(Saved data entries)
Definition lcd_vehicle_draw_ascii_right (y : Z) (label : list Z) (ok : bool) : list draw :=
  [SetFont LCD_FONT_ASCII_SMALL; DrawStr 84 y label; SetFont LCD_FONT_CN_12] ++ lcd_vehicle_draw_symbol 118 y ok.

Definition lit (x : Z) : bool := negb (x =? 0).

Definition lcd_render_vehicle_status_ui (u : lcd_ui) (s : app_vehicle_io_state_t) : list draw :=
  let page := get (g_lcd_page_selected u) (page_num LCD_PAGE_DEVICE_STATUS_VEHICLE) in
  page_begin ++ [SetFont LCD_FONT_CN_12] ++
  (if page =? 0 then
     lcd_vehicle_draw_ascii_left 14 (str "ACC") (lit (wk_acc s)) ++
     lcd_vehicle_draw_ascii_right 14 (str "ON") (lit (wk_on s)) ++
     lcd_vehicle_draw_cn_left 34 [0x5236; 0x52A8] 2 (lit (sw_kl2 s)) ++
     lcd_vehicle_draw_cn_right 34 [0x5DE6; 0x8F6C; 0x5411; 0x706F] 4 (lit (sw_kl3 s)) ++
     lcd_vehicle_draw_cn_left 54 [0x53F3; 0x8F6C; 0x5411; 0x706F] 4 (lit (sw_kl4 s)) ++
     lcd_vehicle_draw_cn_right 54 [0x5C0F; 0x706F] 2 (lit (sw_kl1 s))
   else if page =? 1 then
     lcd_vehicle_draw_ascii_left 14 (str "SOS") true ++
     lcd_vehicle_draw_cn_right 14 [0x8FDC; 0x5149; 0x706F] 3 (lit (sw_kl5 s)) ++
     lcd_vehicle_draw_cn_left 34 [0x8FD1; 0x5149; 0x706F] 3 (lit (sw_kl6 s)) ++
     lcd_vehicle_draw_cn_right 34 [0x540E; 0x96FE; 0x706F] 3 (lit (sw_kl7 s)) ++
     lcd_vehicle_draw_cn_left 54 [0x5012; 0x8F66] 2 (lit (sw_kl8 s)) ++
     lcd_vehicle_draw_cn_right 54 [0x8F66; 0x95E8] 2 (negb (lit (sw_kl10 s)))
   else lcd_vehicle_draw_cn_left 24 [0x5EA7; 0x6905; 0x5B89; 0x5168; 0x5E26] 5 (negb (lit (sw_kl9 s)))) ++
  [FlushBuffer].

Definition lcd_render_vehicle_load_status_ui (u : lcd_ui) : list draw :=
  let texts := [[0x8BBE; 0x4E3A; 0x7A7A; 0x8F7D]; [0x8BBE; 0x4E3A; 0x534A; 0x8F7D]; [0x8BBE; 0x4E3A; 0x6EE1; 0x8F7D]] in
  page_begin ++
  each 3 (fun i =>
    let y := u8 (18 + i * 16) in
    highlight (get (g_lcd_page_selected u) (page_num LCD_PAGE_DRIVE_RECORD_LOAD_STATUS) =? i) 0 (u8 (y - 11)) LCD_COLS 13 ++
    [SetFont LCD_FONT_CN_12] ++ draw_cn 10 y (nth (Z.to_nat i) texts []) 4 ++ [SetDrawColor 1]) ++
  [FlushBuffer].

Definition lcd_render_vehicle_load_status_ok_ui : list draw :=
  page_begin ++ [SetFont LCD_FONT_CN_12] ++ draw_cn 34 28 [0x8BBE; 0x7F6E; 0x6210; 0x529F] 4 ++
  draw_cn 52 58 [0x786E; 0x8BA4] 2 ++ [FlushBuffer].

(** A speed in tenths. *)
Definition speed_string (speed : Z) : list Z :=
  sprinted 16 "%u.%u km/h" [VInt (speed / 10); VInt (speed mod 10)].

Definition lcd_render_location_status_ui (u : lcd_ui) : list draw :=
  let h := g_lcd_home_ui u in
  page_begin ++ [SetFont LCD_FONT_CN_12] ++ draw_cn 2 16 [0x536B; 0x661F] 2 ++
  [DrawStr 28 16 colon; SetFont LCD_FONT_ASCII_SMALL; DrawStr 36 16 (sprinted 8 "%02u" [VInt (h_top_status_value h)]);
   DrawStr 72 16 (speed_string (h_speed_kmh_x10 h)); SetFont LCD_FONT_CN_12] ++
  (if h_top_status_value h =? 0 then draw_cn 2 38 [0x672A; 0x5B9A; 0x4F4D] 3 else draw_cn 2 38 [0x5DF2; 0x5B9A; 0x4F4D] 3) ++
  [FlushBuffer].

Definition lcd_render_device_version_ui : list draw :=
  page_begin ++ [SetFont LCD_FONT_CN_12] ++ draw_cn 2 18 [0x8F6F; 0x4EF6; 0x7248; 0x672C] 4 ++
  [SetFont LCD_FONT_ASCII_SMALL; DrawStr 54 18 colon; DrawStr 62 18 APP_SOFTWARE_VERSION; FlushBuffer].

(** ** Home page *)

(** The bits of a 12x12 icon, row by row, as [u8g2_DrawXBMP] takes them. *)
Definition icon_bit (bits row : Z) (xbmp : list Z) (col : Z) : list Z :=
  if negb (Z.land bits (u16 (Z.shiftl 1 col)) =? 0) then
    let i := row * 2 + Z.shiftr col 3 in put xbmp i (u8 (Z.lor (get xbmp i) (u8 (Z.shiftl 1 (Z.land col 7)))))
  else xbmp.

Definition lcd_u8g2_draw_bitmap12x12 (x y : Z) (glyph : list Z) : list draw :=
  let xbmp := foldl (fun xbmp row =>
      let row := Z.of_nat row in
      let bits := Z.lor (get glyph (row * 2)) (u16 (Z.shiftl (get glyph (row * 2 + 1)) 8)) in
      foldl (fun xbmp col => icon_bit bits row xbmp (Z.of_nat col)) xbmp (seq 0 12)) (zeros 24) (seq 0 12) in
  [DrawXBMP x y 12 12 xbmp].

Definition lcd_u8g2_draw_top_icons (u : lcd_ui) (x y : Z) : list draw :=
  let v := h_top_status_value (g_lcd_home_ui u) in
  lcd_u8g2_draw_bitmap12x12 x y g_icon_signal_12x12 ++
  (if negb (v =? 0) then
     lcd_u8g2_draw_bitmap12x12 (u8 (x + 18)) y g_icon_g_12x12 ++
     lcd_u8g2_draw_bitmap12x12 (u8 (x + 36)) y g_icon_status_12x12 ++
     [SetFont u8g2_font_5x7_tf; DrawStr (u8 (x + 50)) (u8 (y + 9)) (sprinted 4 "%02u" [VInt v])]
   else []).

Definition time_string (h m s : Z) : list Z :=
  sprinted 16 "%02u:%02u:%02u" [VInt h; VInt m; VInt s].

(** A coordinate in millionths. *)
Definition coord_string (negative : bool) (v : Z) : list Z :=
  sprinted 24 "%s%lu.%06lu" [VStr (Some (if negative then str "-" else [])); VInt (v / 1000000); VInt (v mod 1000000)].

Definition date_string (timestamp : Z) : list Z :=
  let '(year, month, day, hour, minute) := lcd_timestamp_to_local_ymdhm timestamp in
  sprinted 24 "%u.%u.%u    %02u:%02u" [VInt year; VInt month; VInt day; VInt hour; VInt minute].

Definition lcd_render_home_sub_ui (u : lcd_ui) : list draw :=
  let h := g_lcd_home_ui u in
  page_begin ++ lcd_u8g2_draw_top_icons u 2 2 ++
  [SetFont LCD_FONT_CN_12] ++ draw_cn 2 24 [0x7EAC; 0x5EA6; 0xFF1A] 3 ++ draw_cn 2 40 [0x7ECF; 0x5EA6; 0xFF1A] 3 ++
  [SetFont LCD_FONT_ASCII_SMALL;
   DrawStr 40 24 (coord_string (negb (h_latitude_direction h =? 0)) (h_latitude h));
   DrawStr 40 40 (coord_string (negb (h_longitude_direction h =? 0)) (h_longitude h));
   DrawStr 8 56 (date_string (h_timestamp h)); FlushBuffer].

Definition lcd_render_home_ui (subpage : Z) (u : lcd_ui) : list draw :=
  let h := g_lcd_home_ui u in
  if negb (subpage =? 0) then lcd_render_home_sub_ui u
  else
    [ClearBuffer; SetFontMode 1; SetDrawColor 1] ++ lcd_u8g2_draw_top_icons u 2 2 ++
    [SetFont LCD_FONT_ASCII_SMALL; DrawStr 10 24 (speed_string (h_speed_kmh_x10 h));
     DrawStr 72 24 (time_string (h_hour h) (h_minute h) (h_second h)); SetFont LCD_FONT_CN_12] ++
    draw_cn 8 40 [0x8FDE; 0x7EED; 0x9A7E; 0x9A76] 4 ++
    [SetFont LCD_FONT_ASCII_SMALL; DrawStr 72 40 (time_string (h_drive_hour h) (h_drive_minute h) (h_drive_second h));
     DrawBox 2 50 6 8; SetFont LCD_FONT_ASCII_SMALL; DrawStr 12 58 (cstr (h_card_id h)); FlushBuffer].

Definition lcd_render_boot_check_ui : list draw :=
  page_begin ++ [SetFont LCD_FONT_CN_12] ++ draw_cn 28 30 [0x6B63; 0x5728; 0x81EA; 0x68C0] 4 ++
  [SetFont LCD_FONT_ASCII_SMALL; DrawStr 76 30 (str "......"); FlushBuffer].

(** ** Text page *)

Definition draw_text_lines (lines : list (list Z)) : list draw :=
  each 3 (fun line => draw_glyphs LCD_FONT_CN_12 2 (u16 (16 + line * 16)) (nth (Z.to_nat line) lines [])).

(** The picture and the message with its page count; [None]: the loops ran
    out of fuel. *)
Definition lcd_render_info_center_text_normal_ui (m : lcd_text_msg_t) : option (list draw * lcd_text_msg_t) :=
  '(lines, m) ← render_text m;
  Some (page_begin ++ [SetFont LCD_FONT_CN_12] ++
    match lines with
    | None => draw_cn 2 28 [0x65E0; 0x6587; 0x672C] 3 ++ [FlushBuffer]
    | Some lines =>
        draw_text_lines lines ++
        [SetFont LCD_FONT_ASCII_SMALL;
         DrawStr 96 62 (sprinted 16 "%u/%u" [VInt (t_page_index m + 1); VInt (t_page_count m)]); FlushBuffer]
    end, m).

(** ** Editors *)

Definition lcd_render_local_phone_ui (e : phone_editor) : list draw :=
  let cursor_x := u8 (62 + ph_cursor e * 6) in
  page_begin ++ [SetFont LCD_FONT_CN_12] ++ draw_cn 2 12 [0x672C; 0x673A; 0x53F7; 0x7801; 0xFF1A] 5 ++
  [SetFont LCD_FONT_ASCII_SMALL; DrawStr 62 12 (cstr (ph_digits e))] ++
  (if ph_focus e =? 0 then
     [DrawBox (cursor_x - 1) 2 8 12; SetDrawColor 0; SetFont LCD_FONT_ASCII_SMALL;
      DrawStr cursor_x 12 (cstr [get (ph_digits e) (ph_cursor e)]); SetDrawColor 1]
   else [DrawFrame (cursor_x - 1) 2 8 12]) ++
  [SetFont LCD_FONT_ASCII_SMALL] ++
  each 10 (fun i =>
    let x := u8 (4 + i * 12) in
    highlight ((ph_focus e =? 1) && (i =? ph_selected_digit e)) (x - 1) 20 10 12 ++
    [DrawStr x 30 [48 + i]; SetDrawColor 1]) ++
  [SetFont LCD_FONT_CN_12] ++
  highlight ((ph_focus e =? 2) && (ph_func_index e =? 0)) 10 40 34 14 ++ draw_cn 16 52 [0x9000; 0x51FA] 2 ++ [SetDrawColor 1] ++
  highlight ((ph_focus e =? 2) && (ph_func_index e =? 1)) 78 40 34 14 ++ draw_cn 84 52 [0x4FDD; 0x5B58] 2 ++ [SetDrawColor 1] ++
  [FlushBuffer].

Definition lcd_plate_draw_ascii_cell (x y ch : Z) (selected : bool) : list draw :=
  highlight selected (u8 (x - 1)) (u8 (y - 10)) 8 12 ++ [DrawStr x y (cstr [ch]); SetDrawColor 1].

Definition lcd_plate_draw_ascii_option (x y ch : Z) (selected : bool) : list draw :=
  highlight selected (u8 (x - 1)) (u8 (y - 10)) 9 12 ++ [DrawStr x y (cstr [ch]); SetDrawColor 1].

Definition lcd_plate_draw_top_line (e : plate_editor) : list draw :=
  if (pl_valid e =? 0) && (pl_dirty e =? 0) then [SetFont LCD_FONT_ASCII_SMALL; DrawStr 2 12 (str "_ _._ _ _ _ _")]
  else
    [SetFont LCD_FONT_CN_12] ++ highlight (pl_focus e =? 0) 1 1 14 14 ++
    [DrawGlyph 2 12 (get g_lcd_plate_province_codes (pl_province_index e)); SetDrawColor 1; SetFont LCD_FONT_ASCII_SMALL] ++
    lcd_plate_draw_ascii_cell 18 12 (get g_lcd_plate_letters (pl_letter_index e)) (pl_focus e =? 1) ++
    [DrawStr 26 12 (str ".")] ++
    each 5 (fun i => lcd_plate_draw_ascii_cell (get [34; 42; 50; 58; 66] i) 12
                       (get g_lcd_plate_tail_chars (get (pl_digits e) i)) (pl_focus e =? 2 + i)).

EXERCISE GOAL. From the first line of the data above through the line containing "[SetFont LCD_FONT_ASCII_SMALL; DrawStr 84", repeat each line exactly, and add nothing.

ANSWER TO THIS EXERCISE.
Definition lcd_vehicle_draw_ascii_right (y : Z) (label : list Z) (ok : bool) : list draw :=
  [SetFont LCD_FONT_ASCII_SMALL; DrawStr 84 y label; SetFont LCD_FONT_CN_12] ++ lcd_vehicle_draw_symbol 118 y ok.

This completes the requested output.